Task item>
Go through the entries below, tally each line that has the word "recent", and give only the total.

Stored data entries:
□ □ □

Lemma BirdCursor_init_class (g : Page N) :
  assigned g = false ->
  BirdCursor_init parseFloat g
  = match init (BirdCursor g) with
    | Normal w => Normal (set_instance w g)
    | Throw w => Throw (set_instance w g)
    end.
Proof.
  intros Ha. unfold BirdCursor_init, init, startAnimation.
  destruct (isInitialized (this (BirdCursor g))).
  - f_equal. apply page_ext; reflexivity.
  - destruct (negb (hasBird (host (BirdCursor g)))
              || negb (hasBird (host (BirdCursor g))
                       && hasContainer (host (BirdCursor g)))); [reflexivity|].
    rewrite BirdCursor_animate_class by exact Ha.
    cbn [set_instance BirdCursor].
    destruct (animate _); reflexivity.
Qed.

(** [init] returns whatever the instance: the elements it needs are the
    ones it has just looked up. *)
Lemma init_returns (w : World N) : exists w', init w = Normal w'.
Proof.
  unfold init. destruct (isInitialized (this w)); [eexists; reflexivity|].
  destruct (hasBird (host w)), (hasContainer (host w)); cbn;
    try (eexists; reflexivity).
  unfold startAnimation.
  destruct (animate_returns
              (setupEventListeners (with_this (set_elements true true) w))
              eq_refl eq_refl) as (b & c & E).
  rewrite E. eexists; reflexivity.
Qed.

(** *** Once the functions are assigned, nothing moves the bird *)

Lemma steady_instance (v a p c : Vector2 N) (iw ih : N) (g : Page N) (w : World N) :
  steady v a p c iw ih g ->
  velocity (this w) = velocity (this (BirdCursor g)) ->
  acceleration (this w) = acceleration (this (BirdCursor g)) ->
  position (this w) = position (this (BirdCursor g)) ->
  innerWidth (host w) = innerWidth (host (BirdCursor g)) ->
  innerHeight (host w) = innerHeight (host (BirdCursor g)) ->
  steady v a p c iw ih (set_instance w g).
Proof.
  intros (Ha & Hv & Hac & Hp & Hw & Hh) Ev Ea Ep Ew Eh.
  unfold steady. cbn [set_instance BirdCursor assigned].
  rewrite Ev, Ea, Ep, Ew, Eh. repeat split; assumption.
Qed.

Lemma controls_updatePhysics_steady (v a p c : Vector2 N) (iw ih : N) (g : Page N) :
  steady v a p c iw ih g ->
  steady v a p c iw ih (world_of (controls_updatePhysics parseFloat g)).
Proof.
  intros Hs. unfold controls_updatePhysics, sliderValue, showValue.
  repeat match goal with
         | |- context [match ?m !! ?k with _ => _ end] => destruct (m !! k)
         end; cbn [world_of]; try exact Hs; exact Hs.
Qed.

Lemma controls_updateScale_steady (v a p c : Vector2 N) (iw ih : N) (g : Page N) :
  steady v a p c iw ih g ->
  steady v a p c iw ih (world_of (controls_updateScale parseFloat g)).
Proof.
  intros Hs. unfold controls_updateScale, sliderValue, showValue.
  repeat match goal with
         | |- context [match ?m !! ?k with _ => _ end] => destruct (m !! k)
         end; cbn [world_of]; exact Hs.
Qed.

Lemma BirdCursor_animate_steady (v a p c : Vector2 N) (iw ih : N) (g : Page N) :
  steady v a p c iw ih g ->
  steady v a p c iw ih (world_of (BirdCursor_animate parseFloat g)).
Proof.
  intros Hs. unfold BirdCursor_animate, BirdCursor_updatePhysics.
  rewrite (proj1 Hs).
  pose proof (controls_updatePhysics_steady v a p c iw ih g Hs) as H1.
  destruct (controls_updatePhysics parseFloat g) as [g1|g1]; cbn [world_of] in *;
    [|exact H1].
  destruct (updateAnimation_nodes (BirdCursor g1)) as (b1 & c1 & E1).
  destruct (updateAnimation (BirdCursor g1)) as [w2|w2]; cbn [world_of] in *;
    subst w2.
  - destruct (render_nodes (with_host (set_nodes b1 c1) (BirdCursor g1)))
      as (b2 & c2 & E2).
    rewrite E2. apply steady_instance; [exact H1 | reflexivity ..].
  - apply steady_instance; [exact H1 | reflexivity ..].
Qed.

Lemma BirdCursor_init_steady (v a p : Vector2 N) (iw ih : N) (g : Page N) :
  steady v a p (Vector2.mk (iw / lit 2)%js (ih / lit 2)%js) iw ih g ->
  steady v a p (Vector2.mk (iw / lit 2)%js (ih / lit 2)%js) iw ih
    (world_of (BirdCursor_init parseFloat g)).
Proof.
  intros Hs. unfold BirdCursor_init.
  destruct (isInitialized (this (BirdCursor g))); [exact Hs|].
  destruct (negb (hasBird (host (BirdCursor g)))
            || negb (hasBird (host (BirdCursor g))
                     && hasContainer (host (BirdCursor g)))).
  - cbn [world_of]. apply steady_instance; [exact Hs | reflexivity ..].
  - set (g1 := set_instance _ g).
    assert (H1 : steady v a p (Vector2.mk (iw / lit 2)%js (ih / lit 2)%js) iw ih g1).
    { destruct Hs as (Ha & Hv & Hac & Hp & Hw & Hh).
      unfold steady, g1, setupEventListeners.
      cbn. rewrite Hw, Hh. repeat split; try assumption. right. reflexivity. }
    pose proof (BirdCursor_animate_steady _ _ _ _ _ _ g1 H1) as H2.
    destruct (BirdCursor_animate parseFloat g1) as [g2|g2]; cbn [world_of] in *.
    + unfold with_instance. apply steady_instance; [exact H2 | reflexivity ..].
    + exact H2.
Qed.

Lemma occur_steady (v a p : Vector2 N) (iw ih : N) (e : PageEvent N) (g : Page N) :
  steady v a p (Vector2.mk (iw / lit 2)%js (ih / lit 2)%js) iw ih g ->
  steady v a p (Vector2.mk (iw / lit 2)%js (ih / lit 2)%js) iw ih
    (occur parseFloat e g).
Proof.
  intros Hs. destruct e as [|e| | |k]; cbn [occur].
  - assert (H0 : steady v a p (Vector2.mk (iw / lit 2)%js (ih / lit 2)%js) iw ih
                   (set_document false (DOMContentLoaded g) g)) by exact Hs.
    generalize dependent (set_document false (DOMContentLoaded g) g).
    intros g0 H0.
    induction (DOMContentLoaded g) as [|n IH]; cbn [Nat.iter]; [exact H0|].
    apply BirdCursor_init_steady. exact IH.
  - destruct e.
    + unfold BirdCursor_runFrame.
      set (g0 := with_instance _ g).
      assert (H0 : steady v a p (Vector2.mk (iw / lit 2)%js (ih / lit 2)%js) iw ih g0)
        by exact Hs.
      clearbody g0. revert g0 H0.
      induction (frameRequests (host (BirdCursor g))) as [|r l IH];
        intros g0 H0; cbn [foldl]; [exact H0|].
      apply IH. apply BirdCursor_animate_steady. exact H0.
    + unfold with_instance. apply steady_instance; [exact Hs| | | | |];
        cbn [happen]; unfold runTimeouts; rewrite ?runChecks_host;
        try reflexivity;
        apply (runChecks_this
                 (fun s => _ s = _ (this (BirdCursor g)))); auto.
    + unfold with_instance. apply steady_instance; [exact Hs| | | | |];
        cbn [happen]; unfold mousemove;
        destruct (mousemoveListeners (host (BirdCursor g))); reflexivity.
    + unfold with_instance. apply steady_instance; [exact Hs| | | | |];
        reflexivity.
  - unfold BirdCursor_updatePhysics. rewrite (proj1 Hs).
    apply controls_updatePhysics_steady. exact Hs.
  - unfold BirdCursor_updateScale. rewrite (proj1 Hs).
    apply controls_updateScale_steady. exact Hs.
  - destruct k; cbn [BirdCursor_call].
    + apply BirdCursor_init_steady. exact Hs.
    + unfold with_instance. cbn [call].
      destruct Hs as (Ha & Hv & Hac & Hp & Hw & Hh).
      unfold steady, setupEventListeners. cbn. rewrite Hw, Hh.
      repeat split; try assumption. right. reflexivity.
    + apply BirdCursor_animate_steady. exact Hs.
    + unfold BirdCursor_updatePhysics. rewrite (proj1 Hs).
      apply controls_updatePhysics_steady. exact Hs.
    + unfold with_instance. apply steady_instance; [exact Hs| | | | |];
        cbn [call]; unfold updateFlapping; destruct (_ >? _)%js; reflexivity.
    + unfold with_instance.
      destruct (updateAnimation_nodes (BirdCursor g)) as (b1 & c1 & E1).
      cbn [call]. rewrite E1.
      apply steady_instance; [exact Hs | reflexivity ..].
    + unfold with_instance.
      destruct (render_nodes (BirdCursor g)) as (b1 & c1 & E1).
      cbn [call]. rewrite E1.
      apply steady_instance; [exact Hs | reflexivity ..].
    + unfold with_instance. apply steady_instance; [exact Hs| | | | |];
        cbn [call]; unfold setPreset;
        destruct (getProperty presets presetName); reflexivity.
    + unfold with_instance. apply steady_instance; [exact Hs| | | | |];
        cbn [call]; unfold setTheme;
        destruct (negb (containerElement (this (BirdCursor g)))); try reflexivity;
        destruct (truthy (getProperty themes themeName)); reflexivity.
    + unfold with_instance. apply steady_instance; [exact Hs | reflexivity ..].
    + unfold with_instance. apply steady_instance; [exact Hs | reflexivity ..].
    + unfold with_instance. apply steady_instance; [exact Hs| | | | |];
        cbn [call]; unfold destroy;
        destruct (animationFrame (this (BirdCursor g))); reflexivity.
Qed.

Lemma init_window (w : World N) :
  innerWidth (host (world_of (init w))) = innerWidth (host w)
  /\ innerHeight (host (world_of (init w))) = innerHeight (host w).
Proof.
  destruct (init_shape w) as [E|[E|[E|E]]]; rewrite E; cbn;
    try (split; reflexivity);
    destruct (animate_host (setupEventListeners
                              (with_this (set_elements true true) w)))
      as (b & c & q & f & n & Eh); rewrite Eh; split; reflexivity.
Qed.

(** The script runs to its end, and leaves the functions assigned. *)
Lemma script_returns (h : Host N) (isLoading : bool)
    (els : gmap string (Element N)) :
  exists g0,
    script parseFloat h isLoading els = Normal g0
    /\ assigned g0 = true
    /\ elementsById g0 = els
    /\ BirdCursor g0
       = (if isLoading then {| this := constructor; host := h |}
          else world_of (init {| this := constructor; host := h |})).
Proof.
  unfold script. cbn [loading]. destruct isLoading.
  - eexists. split; [reflexivity|]. repeat split.
  - rewrite BirdCursor_init_class by reflexivity. cbn [BirdCursor].
    destruct (init_returns {| this := constructor; host := h |}) as [w' E].
    rewrite E. eexists. split; [reflexivity|]. repeat split.
Qed.

Lemma occurs_ind (P : Page N -> Prop) (es : list (PageEvent N)) (g : Page N) :
  P g -> (forall e g, P g -> P (occur parseFloat e g)) ->
  P (occurs parseFloat es g).
Proof.
  intros H0 Hstep. unfold occurs. revert g H0.
  induction es as [|e l IH]; intros g H0; cbn [foldl].
  - exact H0.
  - apply IH. apply Hstep. exact H0.
Qed.

(** X24.  The global instance never follows the mouse.  The script always
    runs to its end and leaves [BirdCursor.updatePhysics] assigned; from then
    on the loop of that instance calls the assigned function, not the physics
    step of the class.  So whatever happens afterwards on the page (the
    document finishing to load, frames, timer phases, mouse moves, delays,
    slider calls, calls of any method of the instance), velocity and
    acceleration stay what they were when the
    script ended, and the position is the one it had then or the centre of the
    window, where [setupEventListeners] puts it.  If the document was still
    loading when the script ran, the instance it leaves is the one the
    constructor built: no physics step is ever made. *)
Theorem global_instance_never_steps (h : Host N) (isLoading : bool)
    (els : gmap string (Element N)) (es : list (PageEvent N)) :
  exists g0,
    script parseFloat h isLoading els = Normal g0
    /\ assigned g0 = true
    /\ BirdCursor g0
       = (if isLoading then {| this := constructor; host := h |}
          else world_of (init {| this := constructor; host := h |}))
    /\ velocity (this (BirdCursor (occurs parseFloat es g0)))
       = velocity (this (BirdCursor g0))
    /\ acceleration (this (BirdCursor (occurs parseFloat es g0)))
       = acceleration (this (BirdCursor g0))
    /\ (position (this (BirdCursor (occurs parseFloat es g0)))
        = position (this (BirdCursor g0))
        \/ position (this (BirdCursor (occurs parseFloat es g0))) = centre h).
Proof.
  destruct (script_returns h isLoading els) as (g0 & E & Ha & _ & Eb).
  exists g0. split; [exact E|]. split; [exact Ha|]. split; [exact Eb|].
  assert (Hw : innerWidth (host (BirdCursor g0)) = innerWidth h
               /\ innerHeight (host (BirdCursor g0)) = innerHeight h).
  { rewrite Eb. destruct isLoading; [split; reflexivity|].
    apply (init_window {| this := constructor; host := h |}). }
  destruct Hw as [Hw Hh].
  assert (Hs : steady (velocity (this (BirdCursor g0)))
                 (acceleration (this (BirdCursor g0)))
                 (position (this (BirdCursor g0))) (centre h)
                 (innerWidth h) (innerHeight h) (occurs parseFloat es g0)).
  { apply occurs_ind.
    - unfold steady. repeat split; try assumption. left. reflexivity.
    - intros e g. apply occur_steady. }
  destruct Hs as (_ & Hv & Hac & Hp & _). repeat split; assumption.
Qed.
(** * The pack-manifest builder ([tools/build_packs_manifest.py])

  A shallow embedding of the manifest builder and of the library calls it
  makes ([pathlib], [hashlib], [json], the file system), followed by the
  properties of the builder: discovery, ordering, hashing, error paths and
  the serialised document.

  Conventions.
  - A Python [str] is a list of Unicode code points ([N]); a [bytes] value
    is a list of [byte].
  - A [Path] is the list of its components below the root; the paths the
    program handles have been through [expanduser().resolve()] and are
    absolute.  Ordering and [name] are those of [PurePosixPath].
  - The file system is a finite map from paths to nodes.  The order in
    which the operating system enumerates a directory is not fixed: the
    enumeration is an argument of the functions that list a directory, and
    [iterdir] says which enumerations a file system allows. *)

From Equations Require Import Equations.
From Equations.Prop Require Import Logic.
From Stdlib Require Import ZArith Strings.Byte Strings.Ascii.
From stdpp Require Import gmap list sorting strings.

Set Warnings "-register-all".

Abbreviation str := (list N).
Abbreviation path := (list (list N)).
Abbreviation bytes := (list byte).

(** ** Python strings *)

Module Str.

(** A literal: the code points of an ASCII string. *)
Fixpoint ustr (s : string) : str :=
  match s with
  | EmptyString => []
  | String a s' => N_of_ascii a :: ustr s'
  end.
(** [main] from its first statement up to [g_main_loop_run]: the stage
    reached and the global [proxy_state].  [argv] is the whole argument
    vector, program name first. *)
Definition main (argv : list string)
  : M (Outcome (Stage ProxyState) * option ProxyState) :=
  r <- parse_args (length argv) (hd "" argv) argv default_config ;;
  match r with
  | inl status => ret (Returned (Exit status), None)
  | inr config =>
      exited <- validateProxyConfigOrExit config ;;
      match exited with
      | Some status => ret (Returned (Exit status), None)
      | None => main_startup config
      end
  end.

End CrossBus.

(** * What is observed of a run *)

(** The replies delivered to invocations, most recent first. *)
Definition returned (e : Event) : option (GDBusMethodInvocation * Reply) :=
  match e with
  | EvReturn inv r => Some (inv, r)
  | _ => None
  end.

Definition returns (w : World) : list (GDBusMethodInvocation * Reply) :=
  omap returned (trace w).

(** The method calls sent out, most recent first. *)
Definition called (e : Event)
  : option (GDBusConnection * string * string * string * string
            * option GVariant) :=
  match e with
  | EvCall c dest path iface method params _ =>
      Some (c, dest, path, iface, method, params)
  | _ => None
  end.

□ □ □

Output below>
2